*** Records provided ***
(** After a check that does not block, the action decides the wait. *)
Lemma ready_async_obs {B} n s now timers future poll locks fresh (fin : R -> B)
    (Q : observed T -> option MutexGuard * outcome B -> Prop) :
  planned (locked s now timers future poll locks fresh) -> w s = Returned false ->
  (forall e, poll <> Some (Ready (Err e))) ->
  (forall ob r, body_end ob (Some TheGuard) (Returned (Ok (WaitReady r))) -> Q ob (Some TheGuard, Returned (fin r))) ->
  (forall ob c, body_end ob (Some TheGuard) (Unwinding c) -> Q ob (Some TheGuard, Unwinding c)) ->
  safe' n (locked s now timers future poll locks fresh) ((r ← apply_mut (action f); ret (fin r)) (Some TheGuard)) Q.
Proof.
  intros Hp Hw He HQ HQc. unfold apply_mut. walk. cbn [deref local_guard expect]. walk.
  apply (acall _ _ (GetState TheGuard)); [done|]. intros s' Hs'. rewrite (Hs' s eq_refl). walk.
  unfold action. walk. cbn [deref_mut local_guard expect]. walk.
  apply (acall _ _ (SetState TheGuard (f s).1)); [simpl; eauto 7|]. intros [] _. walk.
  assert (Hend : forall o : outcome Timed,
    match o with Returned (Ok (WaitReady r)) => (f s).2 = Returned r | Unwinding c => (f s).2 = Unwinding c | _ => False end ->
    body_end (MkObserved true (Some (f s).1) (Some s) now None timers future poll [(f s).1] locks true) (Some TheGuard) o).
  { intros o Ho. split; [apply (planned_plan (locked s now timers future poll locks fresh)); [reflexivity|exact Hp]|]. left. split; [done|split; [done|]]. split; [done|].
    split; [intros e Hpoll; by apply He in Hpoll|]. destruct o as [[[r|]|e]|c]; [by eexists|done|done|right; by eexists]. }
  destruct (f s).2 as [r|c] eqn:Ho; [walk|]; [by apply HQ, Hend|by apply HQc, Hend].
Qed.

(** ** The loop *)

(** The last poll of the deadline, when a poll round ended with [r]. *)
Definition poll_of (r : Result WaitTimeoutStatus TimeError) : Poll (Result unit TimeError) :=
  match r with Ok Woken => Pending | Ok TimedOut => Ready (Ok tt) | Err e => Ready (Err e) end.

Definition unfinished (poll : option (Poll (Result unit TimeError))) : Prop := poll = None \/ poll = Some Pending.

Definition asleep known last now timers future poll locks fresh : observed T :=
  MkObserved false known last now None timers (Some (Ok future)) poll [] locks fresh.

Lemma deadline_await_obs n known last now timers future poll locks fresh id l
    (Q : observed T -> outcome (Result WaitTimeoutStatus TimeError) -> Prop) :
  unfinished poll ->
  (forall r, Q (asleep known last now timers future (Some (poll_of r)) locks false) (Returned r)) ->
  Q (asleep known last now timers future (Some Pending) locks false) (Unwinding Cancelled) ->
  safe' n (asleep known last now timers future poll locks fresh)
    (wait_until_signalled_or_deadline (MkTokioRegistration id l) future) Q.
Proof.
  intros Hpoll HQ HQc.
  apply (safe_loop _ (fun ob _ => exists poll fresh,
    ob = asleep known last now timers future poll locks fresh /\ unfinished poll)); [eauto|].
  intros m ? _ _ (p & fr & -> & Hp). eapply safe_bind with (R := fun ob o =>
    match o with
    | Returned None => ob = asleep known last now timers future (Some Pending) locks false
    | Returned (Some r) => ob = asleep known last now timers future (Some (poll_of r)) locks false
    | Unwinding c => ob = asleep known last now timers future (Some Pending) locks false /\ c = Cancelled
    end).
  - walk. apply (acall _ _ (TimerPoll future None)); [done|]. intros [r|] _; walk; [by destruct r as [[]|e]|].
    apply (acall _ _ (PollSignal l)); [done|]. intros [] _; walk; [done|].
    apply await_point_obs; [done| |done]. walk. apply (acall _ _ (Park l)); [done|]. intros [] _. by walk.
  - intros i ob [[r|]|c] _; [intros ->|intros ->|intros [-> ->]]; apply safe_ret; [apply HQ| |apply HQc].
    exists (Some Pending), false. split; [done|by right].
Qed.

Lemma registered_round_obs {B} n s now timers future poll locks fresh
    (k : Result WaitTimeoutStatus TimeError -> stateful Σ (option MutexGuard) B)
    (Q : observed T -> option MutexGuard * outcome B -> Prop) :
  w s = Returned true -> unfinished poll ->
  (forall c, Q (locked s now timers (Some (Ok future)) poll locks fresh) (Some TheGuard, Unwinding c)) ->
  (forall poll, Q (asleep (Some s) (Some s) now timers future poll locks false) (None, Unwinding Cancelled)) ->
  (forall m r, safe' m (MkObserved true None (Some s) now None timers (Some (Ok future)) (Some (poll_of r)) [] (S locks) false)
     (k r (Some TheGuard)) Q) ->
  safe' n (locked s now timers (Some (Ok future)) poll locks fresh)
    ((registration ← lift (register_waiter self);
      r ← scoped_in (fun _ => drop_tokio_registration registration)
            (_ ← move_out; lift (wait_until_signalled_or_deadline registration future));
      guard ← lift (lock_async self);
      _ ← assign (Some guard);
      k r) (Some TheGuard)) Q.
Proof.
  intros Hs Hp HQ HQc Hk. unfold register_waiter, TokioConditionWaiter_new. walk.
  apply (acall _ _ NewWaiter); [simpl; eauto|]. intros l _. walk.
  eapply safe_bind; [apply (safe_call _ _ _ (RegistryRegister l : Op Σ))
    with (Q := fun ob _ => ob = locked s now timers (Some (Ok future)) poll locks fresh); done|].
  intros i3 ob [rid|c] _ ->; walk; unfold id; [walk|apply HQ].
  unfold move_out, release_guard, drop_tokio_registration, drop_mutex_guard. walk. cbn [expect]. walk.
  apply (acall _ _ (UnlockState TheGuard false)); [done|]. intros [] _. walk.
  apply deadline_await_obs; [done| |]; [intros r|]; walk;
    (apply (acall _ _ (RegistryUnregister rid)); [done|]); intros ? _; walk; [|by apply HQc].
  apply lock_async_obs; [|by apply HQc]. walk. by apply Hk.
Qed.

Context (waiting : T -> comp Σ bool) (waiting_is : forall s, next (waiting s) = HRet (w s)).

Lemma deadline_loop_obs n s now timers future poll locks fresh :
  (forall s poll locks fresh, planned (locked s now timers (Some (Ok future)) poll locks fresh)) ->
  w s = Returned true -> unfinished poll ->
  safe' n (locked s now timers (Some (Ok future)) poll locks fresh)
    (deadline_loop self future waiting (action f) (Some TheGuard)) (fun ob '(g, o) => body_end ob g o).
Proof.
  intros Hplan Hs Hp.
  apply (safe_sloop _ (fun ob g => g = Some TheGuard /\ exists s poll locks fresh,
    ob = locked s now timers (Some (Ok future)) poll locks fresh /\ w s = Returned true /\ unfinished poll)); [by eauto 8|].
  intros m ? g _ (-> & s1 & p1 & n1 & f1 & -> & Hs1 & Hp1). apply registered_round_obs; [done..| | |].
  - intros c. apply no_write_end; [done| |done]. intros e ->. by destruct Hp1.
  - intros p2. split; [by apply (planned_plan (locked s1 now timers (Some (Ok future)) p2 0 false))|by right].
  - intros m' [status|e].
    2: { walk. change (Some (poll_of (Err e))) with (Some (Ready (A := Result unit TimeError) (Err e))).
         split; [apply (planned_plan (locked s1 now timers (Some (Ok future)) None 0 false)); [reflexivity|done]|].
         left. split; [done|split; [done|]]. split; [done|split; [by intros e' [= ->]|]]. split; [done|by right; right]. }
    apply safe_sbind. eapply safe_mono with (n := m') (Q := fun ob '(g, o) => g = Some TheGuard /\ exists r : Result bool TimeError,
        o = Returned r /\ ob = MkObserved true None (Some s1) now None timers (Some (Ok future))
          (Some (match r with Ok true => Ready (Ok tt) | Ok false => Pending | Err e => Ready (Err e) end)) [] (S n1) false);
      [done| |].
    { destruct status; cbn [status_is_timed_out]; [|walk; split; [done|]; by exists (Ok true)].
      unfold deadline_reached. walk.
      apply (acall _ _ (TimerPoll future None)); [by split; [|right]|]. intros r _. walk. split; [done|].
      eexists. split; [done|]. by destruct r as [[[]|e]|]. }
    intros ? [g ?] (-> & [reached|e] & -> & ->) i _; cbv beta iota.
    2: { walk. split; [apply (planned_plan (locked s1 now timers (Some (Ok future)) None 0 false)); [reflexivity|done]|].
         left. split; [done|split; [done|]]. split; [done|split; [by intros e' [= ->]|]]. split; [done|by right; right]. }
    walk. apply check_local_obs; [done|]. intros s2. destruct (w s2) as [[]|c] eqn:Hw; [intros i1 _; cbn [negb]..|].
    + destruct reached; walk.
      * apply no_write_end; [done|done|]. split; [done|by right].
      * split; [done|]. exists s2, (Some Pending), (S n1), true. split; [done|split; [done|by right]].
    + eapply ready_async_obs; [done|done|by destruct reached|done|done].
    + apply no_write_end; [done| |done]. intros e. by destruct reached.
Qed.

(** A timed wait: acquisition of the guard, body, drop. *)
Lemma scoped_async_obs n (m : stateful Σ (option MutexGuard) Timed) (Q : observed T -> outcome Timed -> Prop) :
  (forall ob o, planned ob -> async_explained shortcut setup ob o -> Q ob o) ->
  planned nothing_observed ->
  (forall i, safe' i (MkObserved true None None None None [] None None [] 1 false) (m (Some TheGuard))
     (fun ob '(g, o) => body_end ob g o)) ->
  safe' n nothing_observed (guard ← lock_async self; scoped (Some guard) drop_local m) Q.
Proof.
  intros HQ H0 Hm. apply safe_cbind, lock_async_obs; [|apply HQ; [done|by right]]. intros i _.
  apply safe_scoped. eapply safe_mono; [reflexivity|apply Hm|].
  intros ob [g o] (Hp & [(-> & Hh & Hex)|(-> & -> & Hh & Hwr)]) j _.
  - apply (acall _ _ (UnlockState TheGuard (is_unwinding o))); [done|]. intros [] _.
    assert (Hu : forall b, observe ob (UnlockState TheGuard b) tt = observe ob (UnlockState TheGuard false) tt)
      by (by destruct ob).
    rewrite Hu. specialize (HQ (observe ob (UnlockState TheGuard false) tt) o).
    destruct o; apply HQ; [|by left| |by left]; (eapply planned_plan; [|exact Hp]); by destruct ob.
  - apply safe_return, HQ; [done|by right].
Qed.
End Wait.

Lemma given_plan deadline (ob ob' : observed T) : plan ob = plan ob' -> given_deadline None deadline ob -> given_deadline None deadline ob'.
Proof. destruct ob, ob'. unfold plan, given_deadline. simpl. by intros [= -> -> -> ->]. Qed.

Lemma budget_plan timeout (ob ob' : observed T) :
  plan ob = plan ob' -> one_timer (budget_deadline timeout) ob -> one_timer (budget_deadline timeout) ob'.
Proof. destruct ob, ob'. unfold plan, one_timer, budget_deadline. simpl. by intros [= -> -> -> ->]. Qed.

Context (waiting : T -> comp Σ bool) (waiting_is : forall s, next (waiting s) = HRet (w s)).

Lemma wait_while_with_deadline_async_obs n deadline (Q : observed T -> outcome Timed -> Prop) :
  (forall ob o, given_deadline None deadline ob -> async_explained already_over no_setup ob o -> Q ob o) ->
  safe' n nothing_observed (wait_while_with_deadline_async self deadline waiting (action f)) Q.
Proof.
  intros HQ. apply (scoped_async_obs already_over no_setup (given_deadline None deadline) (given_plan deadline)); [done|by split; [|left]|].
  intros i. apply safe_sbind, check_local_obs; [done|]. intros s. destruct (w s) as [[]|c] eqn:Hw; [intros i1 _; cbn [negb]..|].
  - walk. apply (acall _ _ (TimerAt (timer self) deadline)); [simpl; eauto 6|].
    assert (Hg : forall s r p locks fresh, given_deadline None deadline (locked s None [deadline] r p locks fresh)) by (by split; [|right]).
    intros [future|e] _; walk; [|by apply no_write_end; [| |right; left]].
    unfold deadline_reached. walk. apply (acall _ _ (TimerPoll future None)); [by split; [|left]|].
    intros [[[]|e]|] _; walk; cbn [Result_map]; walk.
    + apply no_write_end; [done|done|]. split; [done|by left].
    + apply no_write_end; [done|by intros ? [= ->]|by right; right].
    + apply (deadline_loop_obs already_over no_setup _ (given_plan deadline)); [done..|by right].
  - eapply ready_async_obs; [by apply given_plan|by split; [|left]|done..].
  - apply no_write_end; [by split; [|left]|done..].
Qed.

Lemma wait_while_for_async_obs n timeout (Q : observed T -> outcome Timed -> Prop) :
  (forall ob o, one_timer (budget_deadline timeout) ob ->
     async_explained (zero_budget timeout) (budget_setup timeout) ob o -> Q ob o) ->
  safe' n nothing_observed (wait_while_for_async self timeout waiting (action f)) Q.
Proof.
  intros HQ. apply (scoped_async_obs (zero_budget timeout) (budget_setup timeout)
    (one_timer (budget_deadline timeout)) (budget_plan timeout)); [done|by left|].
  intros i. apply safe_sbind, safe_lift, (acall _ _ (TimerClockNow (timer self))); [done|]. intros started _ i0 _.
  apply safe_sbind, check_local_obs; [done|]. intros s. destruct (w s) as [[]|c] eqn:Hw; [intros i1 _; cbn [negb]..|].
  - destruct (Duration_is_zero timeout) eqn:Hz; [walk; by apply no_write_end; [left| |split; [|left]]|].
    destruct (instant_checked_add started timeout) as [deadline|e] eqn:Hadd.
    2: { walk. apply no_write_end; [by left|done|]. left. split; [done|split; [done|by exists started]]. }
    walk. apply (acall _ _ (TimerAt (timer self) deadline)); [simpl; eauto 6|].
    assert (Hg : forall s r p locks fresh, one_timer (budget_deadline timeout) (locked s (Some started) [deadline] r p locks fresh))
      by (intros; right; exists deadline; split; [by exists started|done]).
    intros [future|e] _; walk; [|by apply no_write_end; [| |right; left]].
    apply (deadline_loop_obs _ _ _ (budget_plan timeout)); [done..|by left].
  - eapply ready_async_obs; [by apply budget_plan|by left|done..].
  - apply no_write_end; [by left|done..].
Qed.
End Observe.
*** End of Records provided ***
- Assigned task
Could you repeat exactly the lines above from the line with "apply (acall _ _ (GetState" up to and including the line with "assert (Hend : forall", and only those?

- Answer to the exercise
  apply (acall _ _ (GetState TheGuard)); [done|]. intros s' Hs'. rewrite (Hs' s eq_refl). walk.
  unfold action. walk. cbn [deref_mut local_guard expect]. walk.
  apply (acall _ _ (SetState TheGuard (f s).1)); [simpl; eauto 7|]. intros [] _. walk.
  assert (Hend : forall o : outcome Timed,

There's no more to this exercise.